**EXERCISE DIRECTIONS**
Only the lines from the beginning of the data below through the line containing "- by apply (wp_wait_kept _ _ w)." belong in the response, each copied exactly.

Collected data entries

(** The wait ends: with the answer, or with the timeout of the schedule. *)
Lemma safe_wait_loop wait wakeups w :
  cwinv w -> schedule_ok (list_view w) wakeups ->
  wp (wait_loop wait wakeups) (fun _ w' => exists k, received (take k (wakeups ≫= wk_packets)) w w') w.
Proof.
  intros Hw [Hall Hlast]. revert w Hw Hall. induction wakeups as [|wk wakeups IH]; [done|]. intros w Hw Hall.
  cbn [wait_loop]. wp_step. apply wp_connect_get. cbn [mbind list_bind] in *. fold (wakeups ≫= wk_packets) in *.
  apply packets_fit_app in Hall as [Hwk Hall].
  destruct (_ =? 0); [wp_step; by exists O|]. wp_step. eapply wp_mono; [by apply safe_receive_packets|].
  intros u w1 Hw1. cbn beta. destruct (wk_timeout wk) eqn:E.
  { wp_step. exists (length (wk_packets wk)). by rewrite take_app_length. }
  destruct wakeups as [|wk' wakeups]; [simpl in Hlast; congruence|].
  pose proof Hw1 as (Hwf & Hl & _). eapply wp_mono; [apply IH; [exact Hlast|done|by rewrite Hl]|].
  intros r w2 (k & Hw2). exists (length (wk_packets wk) + k)%nat. rewrite take_app_add. exact (received_app _ _ _ _ _ Hw1 Hw2).
Qed.

Lemma safe_wait_for wait wakeups w :
  cwinv w -> schedule_ok (list_view w) wakeups ->
  wp (syncs_wait_for wait wakeups) (fun _ w' => exists k, received (take k (wakeups ≫= wk_packets)) w w') w.
Proof.
  intros Hw Hs. unfold syncs_wait_for. wp_step. unfold emit. wp_step.
  exact (safe_wait_loop wait wakeups (io_emit IoClock w) (cwinv_emit IoClock w Hw) Hs).
Qed.
End waiting.
Lemma safe_client_run op w :
  cwinv w -> client_ok w op -> wp (client_run op) (fun _ => cwinv) w.
Proof.
  intros Hw Hok. destruct op; cbn [client_run]; try apply wp_dropped.
  - by apply wp_connect_field; [|cwf_field|].
  - wp_step. apply wp_connect_field; [done|cwf_field|]. intros w1 Hw1. by apply wp_connect_field; [|cwf_field|].
  - by apply safe_recv_start.
  - by apply safe_udprecv_start.
  - by apply safe_connect_cb.
  - destruct Hok as (Hd & Hfit & _). eapply wp_mono; [by apply safe_receive_packet|]. by intros u w' [].
  - by apply wp_connect_field; [|cwf_field|].
  - by apply safe_send_id.
  - by apply (wp_wait_kept _ _ w).
  - by apply safe_write.
  - by apply safe_define.
  - by apply safe_undefine.
  - by apply safe_subscribe.
  - by apply safe_subscribe_sync.
  - by apply safe_subscribe_user.
  - by apply safe_unsubscribe.
  - by apply safe_read.
  - by apply safe_wait_event.
  - by apply safe_request_clients.
  - by apply safe_request_events.
  - by apply safe_request_channels.
  - by apply (safe_free_list clientlist_access).
  - by apply (safe_free_list eventlist_access).
  - by apply (safe_free_list channellist_access).
  - by apply safe_anons.
  - by apply safe_channel_request.
  - by apply safe_disconnect.
Qed.

Lemma connect_new_wf size addr port id cb arg s : syncs_connect_new size addr port id cb arg = Some s -> connect_wf s.
Proof.
  unfold syncs_connect_new. destruct (env_alloc _ _); [|done]. cbn [negb]. intros [= <-].
  destruct (connect_object_wf addr port id). by split.
Qed.

Lemma udpconnect_wf size addr port id s : syncs_udpconnect size addr port id = Some s -> connect_wf s.
Proof.
  unfold syncs_udpconnect. destruct (env_alloc _ _); [|done]. cbn [negb]. intros [= <-]. apply connect_object_wf.
Qed.

Lemma client_reachable_wf w : client_reachable w -> cwinv w.
Proof.
  induction 1 as [size addr port id cb arg s Hs|size addr port id s Hs|w op w' _ IH Hok _ Hrun].
  - by eapply connect_new_wf.
  - by eapply udpconnect_wf.
  - exact (wp_at _ _ _ _ _ (safe_client_run op w IH Hok) Hrun).
Qed.

End api.

(* ===== verification/ClientLists.v ===== *)
(** * Client: putting a list together

    The packets of a list reply, in order, fill the array of the list with
    one entry after the other; the last one ends the wait. *)

From S2P Require Import Prelude.
From S2P Require Import Monad.
From S2P Require Import Types.
From S2P Require Import Net.
From S2P Require Import Framing.
From S2P Require Import Wire.
From S2P Require Import ServerLists.
From S2P Require Import ClientState.
From S2P Require Import ClientOps.
From S2P Require Import ClientCalls.
From S2P Require Import ClientInv.
From S2P Require Import ClientSafe.
From S2P Require Import ClientWire.

Section lists.
Context `{Env} (get : syncs_connect -> list_state)
  (put : (list_state -> list_state) -> syncs_connect -> syncs_connect) (slots : nat) (type size seqn : Z).
Context (La : list_access get put slots size) (Hsize : 1 <= size) (Hslots : Z.of_nat slots < 2 ^ 30).

(** The client has received the entries [es] in [k] packets. *)
Definition receiving (k : Z) (es : list (list byte)) (w : cworld) : Prop :=
  cwinv w /\ exists info, let l := get (c_connect w) in
    li_info l = Some info /\ ztake (Z.of_nat (length es) * size) info = concat es /\
    li_recv l = Z.of_nat (length es) /\ li_wait_packet l = u8 k /\ li_sequence l = u8 seqn /\ li_wait l = 1.

(** It has received them all. *)
Definition received (es : list (list byte)) (w : cworld) : Prop :=
  cwinv w /\ exists info, let l := get (c_connect w) in
    li_info l = Some info /\ ztake (Z.of_nat (length es) * size) info = concat es /\
    li_recv l = Z.of_nat (length es) /\ li_wait l = 0.

Lemma run_list_packet k last es chunk d w :
  receiving k es w -> list_frame type seqn k last chunk (delivered_frame d) -> hd_data_size d.1 <= zlen d.2 ->
  Forall (fun e => zlen e = size) (es ++ chunk) -> (length es + length chunk <= slots)%nat ->
  (length chunk <= 11)%nat ->
  wp (process_list get put size d.1 d.2) (fun _ w' => c_log w' = c_log w /\
    if last =? 1 then received (es ++ chunk) w' else receiving (k + 1) (es ++ chunk) w') w.
Proof.
  intros (Hw & info & Hi & Hb & Hr & Hp & Hs & Hwait) ((Hwf & _ & _ & H3) & H0 & H2 & H4 & (_ & _ & Hsz & _) & Hv) Hd Hes Hfit Hn.
  destruct d as [h data]. unfold delivered_frame in *. cbn [fst snd] in *.
  assert (forall l : list (list byte), Forall (fun e => zlen e = size) l -> zlen (concat l) = Z.of_nat (length l) * size) as Hconcat.
  { clear. induction 1 as [|e l He _ IH]; [done|]. cbn [concat length]. rewrite zlen_app. nia. }
  apply Forall_app in Hes as [Hes Hchunk]. pose proof (Hconcat _ Hes) as Hze. pose proof (Hconcat _ Hchunk) as Hzc.
  pose proof (la_wf _ _ _ _ La _ Hw info Hi) as Hinfo.
  assert (hd_data_size h = Z.of_nat (length chunk) * size) as Hsz'.
  { rewrite <- Hzc, <- Hv. exact Hsz. }
  unfold process_list. wp_step. apply wp_connect_get. rewrite Hi, H3, H0, Hs, Hp, !Z.eqb_refl. cbn [negb].
  rewrite Hr, H2, H4. wp_step. apply wp_memcpy; [nia..|]. rewrite Hv.
  set (info' := mem_put _ _ info).
  assert (zlen info' = Z.of_nat slots * size) as Hinfo' by (subst info'; rewrite zlen_mem_put; nia).
  assert (ztake (Z.of_nat (length (es ++ chunk)) * size) info' = concat (es ++ chunk)) as Hb'.
  { rewrite concat_app, <- Hb, length_app, Nat2Z.inj_add, Z.mul_add_distr_r. subst info'.
    unfold mem_put. rewrite app_assoc. rewrite ztake_app_le by (autorewrite with zlen; nia).
    rewrite ztake_ge; [done|]. autorewrite with zlen. nia. }
  assert (i32 (Z.of_nat (length es) + i8 (Z.of_nat (length chunk))) = Z.of_nat (length (es ++ chunk))) as Hn'.
  { rewrite length_app, Nat2Z.inj_add. unfold i8. rewrite Z.mod_small by lia. rewrite i32_small by lia. lia. }
  assert (forall f s, connect_wf s -> (forall l, li_info (f l) = li_info l) ->
    connect_wf (put f s) /\ get (put f s) = f (get s)) as Hput.
  { intros f s Hwf' Hf. split; [|apply (la_get _ _ _ _ La)]. apply (la_put _ _ _ _ La); [done|].
    intros i Hi'. rewrite Hf in Hi'. by apply (la_wf _ _ _ _ La _ Hwf'). }
  wp_step. apply wp_connect_upd. cbn [c_connect c_log]. set (s1 := put _ (c_connect w)).
  assert (connect_wf s1 /\ get s1 = get (c_connect w) <| li_info := Some info' |>) as [Hw1 E1].
  { split; [|apply (la_get _ _ _ _ La)]. apply (la_put _ _ _ _ La); [done|]. by intros i [= <-]. }
  wp_step. apply wp_connect_upd. cbn [c_connect c_log]. set (s2 := put _ s1).
  destruct (Hput (fun l => l <| li_recv ::= fun n => i32 (n + i8 (Z.of_nat (length chunk))) |>) s1 Hw1) as [Hw2 E2];
    [done|]. fold s2 in Hw2, E2.
  wp_step. apply wp_connect_upd. cbn [c_connect c_log]. set (s3 := put _ s2).
  destruct (Hput (fun l => l <| li_wait_packet ::= fun n => u8 (n + 1) |>) s2 Hw2) as [Hw3 E3]; [done|]. fold s3 in Hw3, E3.
  rewrite E2, E1 in E3. destruct (last =? 1).
  - apply wp_connect_upd. cbn [c_connect c_log]. split; [done|].
    destruct (Hput (fun l => l <| li_wait := 0 |>) s3 Hw3) as [Hw4 E4]; [done|].
    split; [exact Hw4|]. exists info'. cbn [c_connect]. rewrite E4, E3. simpl. rewrite Hr, Hn'. by split_and!.
  - wp_step. split; [done|]. split; [exact Hw3|]. exists info'. cbn [c_connect]. rewrite E3. simpl.
    rewrite Hr, Hn', Hp. split_and!; try done. unfold u8. by rewrite Zplus_mod_idemp_l.
Qed.

(** The frames of a whole reply. *)
Definition sized (d : delivery) : Prop := hd_data_size d.1 <= zlen d.2.

Lemma run_full_frames max k es fs ds w :
  full_frames type seqn max k es fs -> delivered_frame <$> ds = fs -> Forall sized ds ->
  Forall (fun e => zlen e = size) es -> (length es <= slots)%nat -> 0 <= max <= 11 ->
  (forall h data, Z.land (hd_type h) SYNCS_TYPE_MSG_MASK = type ->
    syncs_process_packet h data = process_list get put size h data) ->
  Z.land type SYNCS_TYPE_MSG_MASK = type ->
  receiving 0 [] w ->
  wp (for_each ds (deliver syncs_process_packet)) (fun _ w' => c_log w' = c_log w /\ receiving k es w') w.
Proof.
  intros Hfs. revert ds. induction Hfs as [|k es fs chunk f Hfs IH Hf Hlen]; intros ds Hds Hsized Hes Hfit Hmax Hproc Hty Hw.
  { apply fmap_nil_inv in Hds as ->. cbn [for_each]. by wp_step. }
  apply fmap_app_inv in Hds as (ds1 & ds2 & -> & Hf2 & ->).
  destruct ds2 as [|d [|]]; try done. injection Hf2 as ->.
  apply Forall_app in Hsized as [Hsz1 Hsz2]. apply list.Forall_cons in Hsz2 as [Hd _].
  pose proof Hes as Hes0. apply Forall_app in Hes0 as [Hes1 _]. rewrite length_app in Hfit.
  apply wp_for_each_app. eapply wp_mono; [apply (IH ds1); first [done|lia]|].
  intros u w1 [Hlog Hw1]. cbn [for_each]. wp_step. unfold deliver.
  pose proof Hf as ((_ & _ & Htype & _) & _). cbn [delivered_frame fst] in Htype.
  rewrite Hproc by by rewrite Htype.
  eapply wp_mono; [apply (run_list_packet k 0 es chunk d w1); first [done|lia]|].
  intros u2 w2 [Hlog2 Hw2]. wp_step. split; [congruence|exact Hw2].
Qed.

Lemma run_list_frames max es fs ds w :
  list_frames type seqn max es fs -> delivered_frame <$> ds = fs -> Forall sized ds ->
  Forall (fun e => zlen e = size) es -> (length es <= slots)%nat -> 0 <= max <= 11 ->
  (forall h data, Z.land (hd_type h) SYNCS_TYPE_MSG_MASK = type ->
    syncs_process_packet h data = process_list get put size h data) ->
  Z.land type SYNCS_TYPE_MSG_MASK = type ->
  receiving 0 [] w ->
  wp (for_each ds (deliver syncs_process_packet)) (fun _ w' => c_log w' = c_log w /\ received es w') w.
Proof.
  intros (k & es0 & fs0 & chunk & f & Hfull & Hf & Hlen & -> & ->) Hds Hsized Hes Hfit Hmax Hproc Hty Hw.
  apply fmap_app_inv in Hds as (ds1 & ds2 & -> & Hf2 & ->).
  destruct ds2 as [|d [|]]; try done. injection Hf2 as ->.
  apply Forall_app in Hsized as [Hsz1 Hsz2]. apply list.Forall_cons in Hsz2 as [Hd _].
  pose proof Hes as Hes0. apply Forall_app in Hes0 as [Hes1 _]. rewrite length_app in Hfit.
  apply wp_for_each_app. eapply wp_mono; [apply (run_full_frames max k es0 (delivered_frame <$> ds1) ds1); first [done|lia]|].
  intros u w1 [Hlog Hw1]. cbn [for_each]. wp_step. unfold deliver.
  pose proof Hf as ((_ & _ & Htype & _) & _). cbn [delivered_frame fst] in Htype.
  rewrite Hproc by by rewrite Htype.
  eapply wp_mono; [apply (run_list_packet k 1 es0 chunk d w1); first [done|lia]|].
  intros u2 w2 [Hlog2 Hw2]. wp_step. split; [congruence|exact Hw2].
Qed.
End lists.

**ANSWER BOX**
(** The wait ends: with the answer, or with the timeout of the schedule. *)
Lemma safe_wait_loop wait wakeups w :
  cwinv w -> schedule_ok (list_view w) wakeups ->
  wp (wait_loop wait wakeups) (fun _ w' => exists k, received (take k (wakeups ≫= wk_packets)) w w') w.
Proof.
  intros Hw [Hall Hlast]. revert w Hw Hall. induction wakeups as [|wk wakeups IH]; [done|]. intros w Hw Hall.
  cbn [wait_loop]. wp_step. apply wp_connect_get. cbn [mbind list_bind] in *. fold (wakeups ≫= wk_packets) in *.
  apply packets_fit_app in Hall as [Hwk Hall].
  destruct (_ =? 0); [wp_step; by exists O|]. wp_step. eapply wp_mono; [by apply safe_receive_packets|].
  intros u w1 Hw1. cbn beta. destruct (wk_timeout wk) eqn:E.
  { wp_step. exists (length (wk_packets wk)). by rewrite take_app_length. }
  destruct wakeups as [|wk' wakeups]; [simpl in Hlast; congruence|].
  pose proof Hw1 as (Hwf & Hl & _). eapply wp_mono; [apply IH; [exact Hlast|done|by rewrite Hl]|].
  intros r w2 (k & Hw2). exists (length (wk_packets wk) + k)%nat. rewrite take_app_add. exact (received_app _ _ _ _ _ Hw1 Hw2).
Qed.

Lemma safe_wait_for wait wakeups w :
  cwinv w -> schedule_ok (list_view w) wakeups ->
  wp (syncs_wait_for wait wakeups) (fun _ w' => exists k, received (take k (wakeups ≫= wk_packets)) w w') w.
Proof.
  intros Hw Hs. unfold syncs_wait_for. wp_step. unfold emit. wp_step.
  exact (safe_wait_loop wait wakeups (io_emit IoClock w) (cwinv_emit IoClock w Hw) Hs).
Qed.
End waiting.
Lemma safe_client_run op w :
  cwinv w -> client_ok w op -> wp (client_run op) (fun _ => cwinv) w.
Proof.
  intros Hw Hok. destruct op; cbn [client_run]; try apply wp_dropped.
  - by apply wp_connect_field; [|cwf_field|].
  - wp_step. apply wp_connect_field; [done|cwf_field|]. intros w1 Hw1. by apply wp_connect_field; [|cwf_field|].
  - by apply safe_recv_start.
  - by apply safe_udprecv_start.
  - by apply safe_connect_cb.
  - destruct Hok as (Hd & Hfit & _). eapply wp_mono; [by apply safe_receive_packet|]. by intros u w' [].
  - by apply wp_connect_field; [|cwf_field|].
  - by apply safe_send_id.
  - by apply (wp_wait_kept _ _ w).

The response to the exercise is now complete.